#### Exercise requirements:
For every line that contains the string "with", pull that line out of the material below.

Top of Input data

(** The lines of a unit from number [i] on, if there are [n]. *)
Fixpoint unit_text (n i cur : nat) (ls : list string) : Prop :=
  match n with
  | O => ls = []
  | S n => exists line rest, ls = line :: rest /\ line_at i cur = Line line /\ unit_text n (S i) ((cur + 1) mod lines_len) rest
  end.

Fixpoint end_cur (n cur : nat) : nat := match n with O => cur | S n => end_cur n ((cur + 1) mod lines_len) end.

Lemma unit_lines_spec n i ls st : after_lines ls st ->
  match unit_lines write line_at lines_len n i st with
  | UOk st' => exists more, unit_text n i (u_cur st) more /\ after_lines (ls ++ more) st' /\ u_batch st' = [] /\ u_cur st' = end_cur n (u_cur st)
  | UErr st' => exists m more, (m <= n)%nat /\ unit_text m i (u_cur st) more /\ part_of (ls ++ more) st'
  | UPanic st' => exists j cur, line_at j cur = LineOut
  end.
Proof.
  revert i ls st. induction n as [|n IH]; intros i ls st Hst; cbn [unit_lines unit_text end_cur].
  - destruct (u_batch st) as [|b bs] eqn:Eb.
    + exists []. by rewrite app_nil_r.
    + pose proof (unit_flush_spec ls st Hst) as Hf. rewrite Eb in Hf. specialize (Hf ltac:(done)).
      destruct (flush_batch write st) as [s|s|s]; [|exists 0%nat, []; by rewrite app_nil_r|done].
      destruct Hf as (Hs & He & Hc & _). exists []. by rewrite app_nil_r.
  - pose proof (unit_line_spec i ls st Hst) as Hl. destruct (unit_line write line_at lines_len i st) as [s|s|s].
    + destruct Hl as (line & E & Hs & Hc). specialize (IH (S i) (ls ++ [line]) s Hs). rewrite Hc in IH.
      destruct (unit_lines _ _ _ n (S i) s) as [s'|s'|s']; [| |done].
      * destruct IH as (more & Ht & Ha & Hb & Hcur). exists (line :: more). rewrite <- app_assoc in Ha. split_and!; [by exists line, more|done|done|done].
      * destruct IH as (m & more & Hm & Ht & Hp). exists (S m), (line :: more). rewrite <- app_assoc in Hp.
        split_and!; [lia|by exists line, more|done].
    + exists 0%nat, []. rewrite app_nil_r. split_and!; [lia|done|done].
    + destruct Hl as [_ Hl]. by eexists _, _.
Qed.
(** [if let Err(err) = m]: the error is a value. *)
Definition rtry {A} (m : RT A) : RT (A + RunError) := fun rt => let '(r, rt) := m rt in (inl r, rt).

Definition rfail {A} (e : RunError) : RT A := fun rt => (inr e, rt).

Local Notation "'do!' x ':=' m 'in' k" := (rbind m (fun x => k))
  (at level 10, x pattern, m at level 100, k at level 200).

Definition set_groups (rt : EngineRuntime) (gs : Groups) (ds : list DetachedProcessingGroup) (lg : Log)
    : EngineRuntime :=
  mkRuntime gs (parse_router rt) (monitor_sink rt) (reload_timeout rt) (active_processing rt) ds lg.

Definition set_router (rt : EngineRuntime) (r : ParseDispatchRouter C) : EngineRuntime :=
  mkRuntime (task_manager rt) r (monitor_sink rt) (reload_timeout rt) (active_processing rt)
    (detached_groups rt) (commands rt).

Definition set_tracker (rt : EngineRuntime) (t : ReloadDrainTracker) : EngineRuntime :=
  mkRuntime (task_manager rt) (parse_router rt) (monitor_sink rt) (reload_timeout rt) t
    (detached_groups rt) (commands rt).

(** What the tasks have become since the last look. *)
Definition map_group (f : TaskGroup -> TaskGroup) (rg : RoleTaskGroup) : RoleTaskGroup :=
  mkRoleTaskGroup (role rg) (f (group rg)).

Definition look (e : Env) (k : nat) : RT unit := fun rt =>
  (inl tt, set_groups rt (map (map_group (tasks e k)) (task_manager rt))
     (map (fun d => mkDetached (tasks e k (d_group d)) (stop_deadline d)) (detached_groups rt))
     (commands rt)).

Definition on_role (f : Groups -> Log -> option RunError * Log) : RT unit := fun rt =>
  match f (task_manager rt) (commands rt) with
  | (None, lg) => (inl tt, set_groups rt (task_manager rt) (detached_groups rt) lg)
  | (Some e, lg) => (inr e, set_groups rt (task_manager rt) (detached_groups rt) lg)
  end.

Definition rt_stop_role (r : TaskRole) : RT unit := fun rt =>
  match stop_role (task_manager rt) r Immediate (commands rt) with
  | (gs, None, lg) => (inl tt, set_groups rt gs (detached_groups rt) lg)
  | (gs, Some e, lg) => (inr e, set_groups rt gs (detached_groups rt) lg)
  end.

Bottom of Input data

#### Task response:
  match n with
Fixpoint end_cur (n cur : nat) : nat := match n with O => cur | S n => end_cur n ((cur + 1) mod lines_len) end.
  match unit_lines write line_at lines_len n i st with
  match f (task_manager rt) (commands rt) with
  match stop_role (task_manager rt) r Immediate (commands rt) with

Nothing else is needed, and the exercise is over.